What it shows:

A linear polarizing filter followed by a quarter-wave plate whose slow and fast axes are at 45° to the axis of the polarizer becomes a circular polarizing filter, and incident unpolarized light emerges as circularly polarized light. This will not work if the order of the polarizer and wave plate is reversed. A quarter-wave plate converts circularly polarized light into linearly polarized light.

How it works:

The quarter-wave retardation plate is a sheet of birefringent (double refracting) material ¹ of thickness such that horizontally and vertically polarized light entering in phase will emerge from the retardation plate 1/4 of a wavelength out of phase. Unpolarized light is not affected by this retardation plate (or by any thickness of birefringent material) because the retardation plate only changes the phase of each component of polarization. The situation dramatically changes when the incident light is polarized.

A polarizing filter is placed in front of the quarter-wave plate at a relative angle of 45° so that the incident horizontal and vertical components are of equal intensity. Because of the 90° phase shift between the two components after they pass through the retardation plate, the direction of polarization of the light that emerges from the wave plate will rotate in time. Thus incident unpolarized light emerges as circularly polarized light. (More generally, if the angle between the wave plate and polarizing filter is not 45°, the two components will differ in intensity and the emerging light will be elliptically polarized.) A second wave plate with the same orientation will result in a 180° phase shift, and the components will now sum to obtain linearly polarized light that has been rotated by 90°.

The circular polarization produced by the linear polarizer/quarter-wave plate sandwich is also made evident by placing a mirror behind it and looking through the circular polarizer at the mirror reflection. The mirror reverses the direction of circular polarization, and the reflected reversed circularly polarized light is converted back into linearly polarized light by the wave plate. However, it is now polarized perpendicular to the linear polarizing filter's orientation, so it is absorbed and the mirror appears dark ² . The effect is undone by rotating the linear polarizer with respect to the wave plate. The effect is also undone by reversing the order of the polarizer and wave plate. Finally, one can substitute a non-reversing mirror (two mirrors mounted together at right angles) to see what happens!

Setting it up:

Two quarter-wave retarders are placed between crossed polaroids. When the retarders are parallel with each other and at an angle relative to the polaroids, an illuminated object can be viewed through the series of filters using a video camera. Propping up the filters with wood blocks will allow for their easy reorientation.

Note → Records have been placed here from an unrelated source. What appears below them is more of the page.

(** The label of a WORKING card whose clamped progress is below 100. *)
Lemma working_label_below_100 (p c : Number) :
  Math_min (num 100) (Math_max (num 0) p) = c ->
  number_lt c (num 100) = true ->
  exists n : Z,
    0 <= n <= 100 /\ Math_round c = num n
    /\ stateLabel WORKING (Some c) = decimal n ++ "%".
Proof.
  intros Hc Hlt.
  assert (exists q, c = Finite q /\ (inject_Z 0 <= q)%Q /\ (q <= inject_Z 100)%Q)
    as (q & -> & L & U).
  { destruct p as [ | | | q].
    - subst c. discriminate.
    - subst c. discriminate.
    - subst c. exists (inject_Z 0). repeat split; try apply Qle_refl.
      unfold Qle. simpl. lia.
    - destruct (clamp_finite q) as (c' & E & L & U).
      rewrite E in Hc. subst c. eauto. }
  pose proof (round_in_range q L U) as R.
  exists (Qfloor (q + (1 # 2))). split; [exact R|]. split; [reflexivity|].
  unfold stateLabel. rewrite (number_lt_not_ge _ _ Hlt).
  unfold Math_round. rewrite Number_toString_integer; [reflexivity|].
  apply Z.abs_lt. split; [|apply Z.le_lt_trans with 100]; lia.
Qed.

End Formatting.

Section Labels.
Context {P : Platform}.

(** C3.  The status label of a card is a function of its state and its
    clamped progress alone: WAITING gives "Pending", COMPLETE "Finished",
    FAILED "Failed"; WORKING gives "0%" without progress, "Saving" when the
    clamped progress is at least 100 (as for 137), and otherwise the clamped
    progress rounded to the nearest integer, an integer of [0, 100], followed
    by "%" (as "43%" for 42.6). *)
Theorem status_label_mapping (item : QueueItem) :
  (state item = WAITING -> statusLabel item = "Pending")
  /\ (state item = COMPLETE -> statusLabel item = "Finished")
  /\ (state item = FAILED -> statusLabel item = "Failed")
  /\ (state item = WORKING -> progress item = None -> statusLabel item = "0%")
  /\ (forall c, state item = WORKING -> progressValue item = Some c ->
        number_ge c (num 100) = true -> statusLabel item = "Saving")
  /\ (forall c, state item = WORKING -> progressValue item = Some c ->
        number_lt c (num 100) = true ->
        statusLabel item = Number_toString (Math_round c) ++ "%"
        /\ exists n : Z, 0 <= n <= 100 /\ Math_round c = num n
                         /\ statusLabel item = decimal n ++ "%")
  /\ (state item = WORKING -> progress item = Some (num 137) ->
        statusLabel item = "Saving")
  /\ (state item = WORKING -> progress item = Some (Finite (426 # 10)) ->
        statusLabel item = "43%")
  /\ (forall other, state other = state item ->
        progressValue other = progressValue item ->
        statusLabel other = statusLabel item).
Proof.
  unfold statusLabel.
  repeat apply conj.
  - intros ->. reflexivity.
  - intros ->. reflexivity.
  - intros ->. reflexivity.
  - intros -> E. unfold progressValue. rewrite E. reflexivity.
  - intros c -> -> G. simpl. rewrite G. reflexivity.
  - intros c Hs E L.
    assert (stateLabel (state item) (progressValue item) = stateLabel WORKING (Some c))
      as -> by (rewrite Hs, E; reflexivity).
    unfold progressValue in E. destruct (progress item) as [p|]; [|discriminate].
    injection E as E.
    destruct (working_label_below_100 p c E L) as (n & R & Hr & Hl).
    split.
    + simpl. rewrite (number_lt_not_ge _ _ L). reflexivity.
    + exists n. auto.
  - intros -> E. unfold progressValue. rewrite E. reflexivity.
  - intros -> E. unfold progressValue. rewrite E. reflexivity.
  - intros other -> ->. reflexivity.
Qed.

A mirror with one retarder and one polarizer can also be used. Use a video camera to look through the circular polarizer and view the reflection of an illuminated foreground object as the angle between the polarizer and wave plate is changed.

Comments:

Circular polarizers are used to reduce annoying reflections, eliminate glare, and enhance contrast for a variety of commercial applications. ³

Note that retardation plates do not influence the state of polarization of incident linearly polarized light, if the light's polarization direction lies along either the slow or the fast axis of the retardation plate. Also, a retardation plate can't convert unpolarized light into polarized light. We also have a half-wave and a full-wave plate available. A half-wave plate can convert right-handed circularly polarized light into left-handed circularly polarized light and vice versa.

1 Polaroid 140 nm 1/4-wave retarder--the retardation is 1/4 wavelength if the wavelength is 4 × 140 nm = 560 nm (which is green); the wave plate is backed onto 0.030" thick plastic and comes in 12" square sheets. Ours have been cut down to 6" squares and mounted in a wooden frame. ($65/sheet from Polaroid in 1985, product no. 605206))
2 An excellent explanation is given by Frank S. Crawford, Jr. in Waves, Berkeley Physics Course - Vol 3, (McGraw-Hill, NY, 1968), p 434. Indeed, the entire chapter 8 (on polarization) is one of the best found in any undergraduate textbook.
3 Polaroid non-glare circular polarizer HNCP 10% 0.030 (product no. 606953) is available in 19"×50"×0.030" sheets ($113/sheet from Polaroid in 1985).